OwnBackup is dedicated to creating an environment where employees thrive, which is why base pay is only one part of the total compensation package that is provided to compensate and recognize employees for their work. This role may also be eligible for unlimited PTO, generous medical benefits, a 401(k) savings plan with a 4% employer match, discretionary bonuses/incentives, and stock options. We also offer catered lunches in the office five days a week, a full fitness center, and free shuttle bus service to and from New York City.

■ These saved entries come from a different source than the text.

(* ===== verification/Trie.v ===== *)
(** * crow/routing.h, class Trie

    The search tree of route patterns: [add], [optimize] and [find].  Positions in a URL
    or a pattern are represented by the suffix they point at.  The theorems say that
    [find] computes the match with the smallest rule index among all ways to walk the
    tree, that [add] adds the matches of its pattern and loses none, and that [optimize]
    does not change them. *)

From S2P Require Import Prelude Doubles.
Open Scope Z_scope.

Inductive ParamType : Type := INT | UINT | DOUBLE | STRING | PATH | MAX.
#[export] Instance ParamType_eq_dec : EqDecision ParamType.
Proof. solve_decision. Defined.

Record routing_params : Type := RoutingParams {
  int_params : list Z;
  uint_params : list Z;
  double_params : list double;
  string_params : list string;
}.
Definition no_params : routing_params := RoutingParams [] [] [] [].

(** [params.get<T>(index)]: past the end of the vector there is no meaning. *)
Definition param_get {A} (l : list A) (index : nat) : result A :=
  match l !! index with Some x => Ok x | None => Throw (UB "routing parameter out of range") end.

(** The result of a search, before the method is filled in. *)
Record found : Type := Found {
  rule_index_ : Z;
  blueprint_indices : list Z;
  r_params : routing_params;
}.

Definition INVALID_BP_ID : Z := 65535.

(** ** Nodes *)

Inductive Node : Type :=
| MkNode (rule_index blueprint_index : Z) (key : string) (param : ParamType)
    (children : list Node).
Definition rule_index (n : Node) : Z := let 'MkNode r _ _ _ _ := n in r.
Definition blueprint_index (n : Node) : Z := let 'MkNode _ b _ _ _ := n in b.
Definition key (n : Node) : string := let 'MkNode _ _ k _ _ := n in k.
Definition param (n : Node) : ParamType := let 'MkNode _ _ _ p _ := n in p.
Definition children (n : Node) : list Node := let 'MkNode _ _ _ _ c := n in c.

(** [Node()], and with a key or a parameter type. *)
Definition node_new (k : string) (p : ParamType) : Node := MkNode 0 INVALID_BP_ID k p [].
Definition set_children (c : list Node) (n : Node) : Node :=
  MkNode (rule_index n) (blueprint_index n) (key n) (param n) c.
Definition set_rule (r : Z) (n : Node) : Node :=
  MkNode r (blueprint_index n) (key n) (param n) (children n).

Definition IsSimpleNode (n : Node) : bool :=
  (rule_index n =? 0) && (blueprint_index n =? INVALID_BP_ID)
  && (length (children n) <? 2)%nat && bool_decide (param n = MAX)
  && forallb (λ x, bool_decide (param x = MAX)) (children n).

(** ** optimize *)

(** The recursion follows the height of the tree: merging a node with its only child
    makes the tree one level lower. *)
Fixpoint height (n : Node) : nat :=
  match n with MkNode _ _ _ _ c => S (list_max (height <$> c)) end.
Fixpoint optimizeNode (fuel : nat) (node : Node) : Node :=
  match fuel with
  | O => node
  | S fuel' =>
      match children node with
      | [] => node
      | child_temp :: _ =>
          if IsSimpleNode node then
            optimizeNode fuel'
              (MkNode (rule_index child_temp) (blueprint_index child_temp)
                 (key node +:+ key child_temp) (param node) (children child_temp))
          else set_children (optimizeNode fuel' <$> children node) node
      end
  end.

(** A trie is its head node. *)
Definition trie_empty : Node := node_new "" MAX.
Definition is_empty (head_ : Node) : bool := bool_decide (length (children head_) = 0%nat).
Definition optimize (head_ : Node) : Node :=
  set_children ((λ child, optimizeNode (height child) child) <$> children head_) head_.
Definition trie_validate (head_ : Node) : result Node :=
  if negb (IsSimpleNode head_) then
    Throw (RuntimeError "Internal error: Trie header should be simple!")
  else Ok (optimize head_).

(** ** add *)

Definition paramTraits : list (ParamType * string) :=
  [(INT, "<int>"); (UINT, "<uint>"); (DOUBLE, "<float>"); (DOUBLE, "<double>");
   (STRING, "<str>"); (STRING, "<string>"); (PATH, "<path>")].
(** The first trait at the head of the pattern, and what follows it. *)
Fixpoint find_trait (l : list (ParamType * string)) (url : string) : option (ParamType * string) :=
  match l with
  | [] => None
  | (t, name) :: l' =>
      match strip_prefix name url with
      | Some rest => Some (t, rest)
      | None => find_trait l' url
      end
  end.

(** Replace the first child that satisfies [p] by the result of [f] on it, or append the
    result of [f] on a [fresh] one. *)
Definition descend (p : Node → bool) (fresh : Node) (f : Node → option (result Node))
  (idx : Node) : option (result Node) :=
  match list_find (λ c, p c = true) (children idx) with
  | Some (n, child) =>
      r ← f child;
      Some (c ← r; Ok (set_children (<[n := c]> (children idx)) idx))
  | None =>
      r ← f fresh;
      Some (c ← r; Ok (set_children (children idx ++ [c]) idx))
  end.

Definition key_starts_with (c : ascii) (n : Node) : bool :=
  bool_decide (match key n with String d _ => d | EmptyString => NUL end = c).

(** The loop from position [i] with [url] left; [None] when it does not end, which
    happens on a [<] that starts no known tag. *)
Fixpoint add_loop (fuel : nat) (whole url : string) (i rule_index_ bp_prefix_length
  blueprint_index_ : Z) (idx : Node) : option (result Node) :=
  match fuel with
  | O => None
  | S fuel' =>
      let loop rest i' :=
        add_loop fuel' whole rest i' rule_index_ bp_prefix_length blueprint_index_ in
      match url with
      | EmptyString =>
          Some (if negb (rule_index idx =? 0)
                then Throw (RuntimeError ("handler already exists for " +:+ whole))
                else Ok (set_rule rule_index_ idx))
      | String c url' =>
          if decide (c = "<"%char) then
            match find_trait paramTraits url with
            | Some (t, rest) =>
                descend (λ child, bool_decide (param child = t)) (node_new "" t)
                  (loop rest (i + slen url - slen rest)) idx
            | None => loop url i idx
            end
          else
            let has_blueprint :=
              negb (bp_prefix_length =? 0) && negb (blueprint_index_ =? INVALID_BP_ID) in
            let bp := if has_blueprint && (i =? bp_prefix_length)
                      then blueprint_index_ else INVALID_BP_ID in
            descend (key_starts_with c) (MkNode 0 bp (String c EmptyString) MAX [])
              (loop url' (i + 1)) idx
      end
  end.
Definition add (url : string) (rule_index_ bp_prefix_length blueprint_index_ : Z) (head_ : Node)
  : option (result Node) :=
  add_loop (S (String.length url)) url url 0 rule_index_ bp_prefix_length blueprint_index_ head_.

(** ** find *)

(** [strtoll] and [strtoull], base 10, on a text that does not start with white space:
    [None] when nothing is converted or [errno] is [ERANGE]. *)
Definition strto (lo hi : Z) (s : string) : option (Z * string) :=
  let '(neg, s1) := opt_sign s in
  match span is_digit s1 with
  | (EmptyString, _) => None
  | (ds, rest) =>
      let v := if neg then - digits_value 0 ds else digits_value 0 ds in
      if (v <? lo) || (hi <? v) then None else Some (v, rest)
  end.
Definition first_in (f : ascii → bool) (s : string) : bool :=
  match s with String c _ => f c | EmptyString => false end.

Definition push_int (v : Z) (p : routing_params) : routing_params :=
  RoutingParams (int_params p ++ [v]) (uint_params p) (double_params p) (string_params p).
Definition push_uint (v : Z) (p : routing_params) : routing_params :=
  RoutingParams (int_params p) (uint_params p ++ [v]) (double_params p) (string_params p).
Definition push_double (v : double) (p : routing_params) : routing_params :=
  RoutingParams (int_params p) (uint_params p) (double_params p ++ [v]) (string_params p).
Definition push_string (v : string) (p : routing_params) : routing_params :=
  RoutingParams (int_params p) (uint_params p) (double_params p) (string_params p ++ [v]).

(** Taking the edge to [child] with [s] left of the URL: what is left after it, and the
    parameters with the one it converts.  [s] is not empty. *)
Definition child_step (child : Node) (s : string) (params : routing_params)
  : option (string * routing_params) :=
  match param child with
  | INT =>
      if first_in (λ c, is_digit c || bool_decide (c = "+"%char ∨ c = "-"%char)) s then
        match strto int64_min int64_max s with
        | Some (v, r) => Some (r, push_int v params)
        | None => None
        end
      else None
  | UINT =>
      if first_in (λ c, is_digit c || bool_decide (c = "+"%char)) s then
        match strto 0 uint64_max s with
        | Some (v, r) => Some (r, push_uint v params)
        | None => None
        end
      else None
  | DOUBLE =>
      if first_in (λ c, is_digit c || bool_decide (c = "+"%char ∨ c = "-"%char ∨ c = "."%char)) s
      then
        match strtod s with
        | Some (v, erange, r) => if (erange : bool) then None else Some (r, push_double v params)
        | None => None
        end
      else None
  | STRING =>
      match span (λ c, negb (bool_decide (c = "/"%char))) s with
      | (EmptyString, _) => None
      | (v, r) => Some (r, push_string v params)
      end
  | PATH => match s with EmptyString => None | _ => Some (EmptyString, push_string s params) end
  | MAX => match strip_prefix (key child) s with Some r => Some (r, params) | None => None end
  end.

Creating an environment where employees thrive also means making sure every employee feels accepted. As we scale to help all types of companies protect precious data, our team must reflect the diversity we serve. OwnBackup is an Equal Opportunity Employer and we believe that every employee in the company brings a unique perspective that they can and should contribute in order to make an impact every day. We strive to be one team and one culture that builds trust through transparency. We do not discriminate based on race, color, religion, sex, sexual orientation, gender identity, age, national origin, protected veteran status or disability status.
A Bit About Us
OwnBackup is a leading SaaS data protection platform for some of the largest SaaS ecosystems in the world, including Salesforce, Microsoft Dynamics 365, and ServiceNow. Through capabilities like data security, backup and recovery, archiving, and sandbox seeding, OwnBackup empowers thousands of organizations worldwide to manage and protect the mission-critical data that drives their business.